### About this task
Go from the first line below to the one with "module [Token]." and print each line exactly.

START Source material

(** * A shallow embedding of the Hedera BDD step definitions

    The development embeds the two step-definition files of the repository:

    - [features/step_definitions/create-simple-topic.ts] (topics, balance
      cache, message publisher, subscription matcher), module [Topic];
    - the token step definitions (token creation, minting, transfers),
      module [Token].

    The ledger network and its SDK are external collaborators; they are
    represented by the interface [Sdk], over an abstract network state.  JS
    [async] functions are state-and-exception computations over the module
    state; the places where several promises are in flight at once
    ([Promise.all], subscription callbacks, timers) are given an explicit
    event semantics. *)

From Stdlib Require Import ZArith QArith Qcanon Lia.
From stdpp Require Import base numbers gmap strings list pretty.

Set Warnings "-register-all".

Open Scope Z_scope.

(** ** JavaScript values *)

(** A JS [number] is an IEEE 754 double; a finite double is a rational, and
    the amounts of the steps are kept as the rationals they denote.
    Timestamps ([Date.now()], milliseconds) and status codes are integers. *)
Abbreviation number := Qc.

Definition Number_of_Z (z : Z) : number := Q2Qc (inject_Z z).

Definition gt (a b : number) : bool := bool_decide (b < a)%Qc.

(** The integer nearest to [n / d], the even one of two that are equally
    near ([0 ≤ n], [0 < d]). *)
Definition round_half_even (n d : Z) : Z :=
  let m := n / d in
  let r := n mod d in
  if 2 * r <? d then m
  else if 2 * r =? d then (if Z.even m then m else m + 1)
  else m + 1.

(** [n / d] over [2 ^ e], as a fraction of integers. *)
Definition scaled (n d e : Z) : Z * Z :=
  if 0 <=? e then (n, d * 2 ^ e) else (n * 2 ^ (- e), d).

(** The double nearest to [n / d] ([0 < n], [0 < d]): a significand of 53
    bits, rounded to nearest, ties to even, times a power of two that is at
    least [2 ^ -1074].  [2 ^ 1024] and more, where a double is [Infinity], is
    not reached: what is rounded here is a 64-bit integer or the sum of a
    double and 100. *)
Definition to_double_pos (n d : Z) : Q :=
  let e0 := Z.log2 n - Z.log2 d - 52 in
  let e := if (scaled n d e0).1 / (scaled n d e0).2 <? 2 ^ 52
           then e0 - 1 else e0 in
  let e := Z.max e (- 1074) in
  let m := round_half_even (scaled n d e).1 (scaled n d e).2 in
  if 0 <=? e then inject_Z (m * 2 ^ e) else Qmake m (Z.to_pos (2 ^ (- e))).

Definition to_double (q : Qc) : number :=
  match (Qnum q ?= 0)%Z with
  | Eq => Q2Qc 0
  | Gt => Q2Qc (to_double_pos (Qnum q) (Zpos (Qden q)))
  | Lt => Q2Qc (- to_double_pos (- Qnum q) (Zpos (Qden q)))
  end.

(** [Number(long)] on a 64-bit integer of the SDK, and [a + b] on
    numbers. *)
Definition Number_of_Long (z : Z) : number := to_double (Number_of_Z z).

Definition number_add (a b : number) : number := to_double (a + b)%Qc.

Definition dquote : string := String (Ascii.ascii_of_nat 34) EmptyString.

(** What a [throw] can carry. *)
Inductive error : Type :=
  | ReceiptStatusError (status_code : Z)
  | AssertionError (message : string)
  | TypeError (message : string)
  | Error (message : string)
  | ThrownValue (description : string).

Global Instance error_eq_dec : EqDecision error.
Proof. solve_decision. Defined.

Inductive result (A : Type) : Type :=
  | Return (a : A)
  | Throw (e : error).
Arguments Return {A} a.
Arguments Throw {A} e.

(** An [async] function body running to completion over a state [S]: a
    thrown exception keeps the state changes made before it. *)
Definition Async (S A : Type) : Type := S → result A * S.

Definition ret {S A} (a : A) : Async S A := λ s, (Return a, s).
Definition throw {S A} (e : error) : Async S A := λ s, (Throw e, s).
Definition bind {S A B} (c : Async S A) (k : A → Async S B) : Async S B :=
  λ s, match c s with
       | (Return a, s') => k a s'
       | (Throw e, s') => (Throw e, s')
       end.
Definition try_catch {S A} (c : Async S A) (h : error → Async S A) : Async S A :=
  λ s, match c s with
       | (Return a, s') => (Return a, s')
       | (Throw e, s') => h e s'
       end.
Definition gets {S A} (f : S → A) : Async S A := λ s, (Return (f s), s).
Definition modify {S} (f : S → S) : Async S unit := λ s, (Return tt, f s).

Notation "x <- c ;; k" := (bind c (λ x, k))
  (at level 100, c at next level, right associativity).
Notation "c ;;; k" := (bind c (λ _, k))
  (at level 100, right associativity).

(** ** The SDK types the steps use *)

Record Account := { id : string; privateKey : string }.

Global Instance Account_eq_dec : EqDecision Account.
Proof. solve_decision. Defined.

(** [AccountId], [TopicId] and [TokenId] are opaque identifiers; they are
    kept in their string form ([fromString] and [toString] are inverse). *)
Abbreviation AccountId := string.
Abbreviation TopicId := string.
Abbreviation TokenId := string.

Inductive Key : Type :=
  | PrivateKey (material : string)
  | PublicKey (of_private : string)
  | KeyList (keys : list Key) (threshold : Z).

Definition publicKey (priv : string) : Key := PublicKey priv.

Record Operator := { operatorAccountId : AccountId; operatorKey : string }.

Inductive TransactionBody : Type :=
  | AccountCreateTransaction (key : Key) (initialBalance : number)
  | TopicCreateTransaction (adminKey : option Key) (memo : string)
      (submitKey : option Key)
  | TopicMessageSubmitTransaction (topicId : TopicId) (message : string)
  | TopicDeleteTransaction (topicId : TopicId)
  | TokenMintTransaction (tokenId : TokenId) (amount : number).

Record Transaction := {
  body : TransactionBody;
  frozen : bool;
  signatures : list string
}.

(** Building, freezing and signing are local to the client; they are taken
    not to throw. *)
Definition build (b : TransactionBody) : Transaction :=
  {| body := b; frozen := false; signatures := [] |}.
Definition freezeWith (t : Transaction) : Transaction :=
  {| body := body t; frozen := true; signatures := signatures t |}.
Definition sign (priv : string) (t : Transaction) : Transaction :=
  {| body := body t; frozen := frozen t; signatures := signatures t ++ [priv] |}.

Record TransactionResponse := { transactionId : Z }.

Record TransactionReceipt := {
  status : Z;
  receipt_accountId : option AccountId;
  receipt_topicId : option TopicId
}.

Record AccountBalance := {
  hbars : number;
  result_tokens : option (gmap string Z)
}.

(** The remote ledger as the steps consume it.  [Net] is the state of the
    network together with the wall clock; every call may change it. *)
Class Sdk (Net : Type) := {
  Date_now : Net → Z;
  generateED25519 : Net → string * Net;
  AccountBalanceQuery_execute : AccountId → Net → result AccountBalance * Net;
  Transaction_execute :
    option Operator → Transaction → Net → result TransactionResponse * Net;
  getReceipt : TransactionResponse → Net → result TransactionReceipt * Net
}.

(** Ghost record of the calls made to the network and what they answered. *)
Inductive SdkCall : Type :=
  | CallBalance (accountId : AccountId) (r : result AccountBalance)
  | CallExecute (tx : Transaction) (r : result TransactionResponse)
  | CallReceipt (tx : Transaction) (resp : TransactionResponse)
      (r : result TransactionReceipt).

Inductive LogEntry : Type :=
  | console_log (text : string)
  | console_error (text : string) (e : error).

(** The accounts and topics the network reports as created, in order: the
    identifiers carried by the receipts of the creating transactions. *)
Definition created_account (c : SdkCall) : option AccountId :=
  match c with
  | CallReceipt tx _ (Return rc) =>
      match body tx with
      | AccountCreateTransaction _ _ => receipt_accountId rc
      | _ => None
      end
  | _ => None
  end.
Definition created_topic (c : SdkCall) : option TopicId :=
  match c with
  | CallReceipt tx _ (Return rc) =>
      match body tx with
      | TopicCreateTransaction _ _ _ => receipt_topicId rc
      | _ => None
      end
  | _ => None
  end.
Definition created_accounts (cs : list SdkCall) : list AccountId :=
  omap created_account cs.
Definition created_topics (cs : list SdkCall) : list TopicId :=
  omap created_topic cs.

(** ** Module state of the two step-definition files *)

(** [context] of create-simple-topic.ts.  The resource arrays are typed
    [TopicId[]] and [AccountId[]], but what is pushed is [receipt.topicId!]
    and [receipt.accountId!]: the non-null assertion is erased at run time,
    so an element can be [null]. *)
Record CreatedResources := {
  topics : list (option TopicId);
  accounts : list (option AccountId)
}.

Record TestContext := {
  topicId : option TopicId;
  thresholdKey : option Key;
  firstAccount : option Account;
  secondAccount : option Account;
  createdResources : CreatedResources
}.

Record CacheEntry := { balance : number; timestamp : Z }.

(** The module-level [let] variables of the token steps, at their declared
    types. *)
Record TokenVars := {
  token_firstAccount : Account;
  token_secondAccount : Account;
  token_tokenId : TokenId;
  token_tokenSupply : number
}.

Record World (Net : Type) := {
  net : Net;
  calls : list SdkCall;
  console : list LogEntry;
  (* create-simple-topic.ts *)
  client : option Operator;
  context : TestContext;
  balanceCache : gmap string CacheEntry;
  (* token steps *)
  token_client : option Operator;
  token_vars : TokenVars
}.
Arguments net {Net} w.
Arguments calls {Net} w.
Arguments console {Net} w.
Arguments client {Net} w.
Arguments context {Net} w.
Arguments balanceCache {Net} w.
Arguments token_client {Net} w.
Arguments token_vars {Net} w.

Section Setters.
Context {Net : Type}.
Implicit Type w : World Net.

END Source material

### Exercise solution
(** * A shallow embedding of the Hedera BDD step definitions

    The development embeds the two step-definition files of the repository:

    - [features/step_definitions/create-simple-topic.ts] (topics, balance
      cache, message publisher, subscription matcher), module [Topic];
    - the token step definitions (token creation, minting, transfers),
      module [Token].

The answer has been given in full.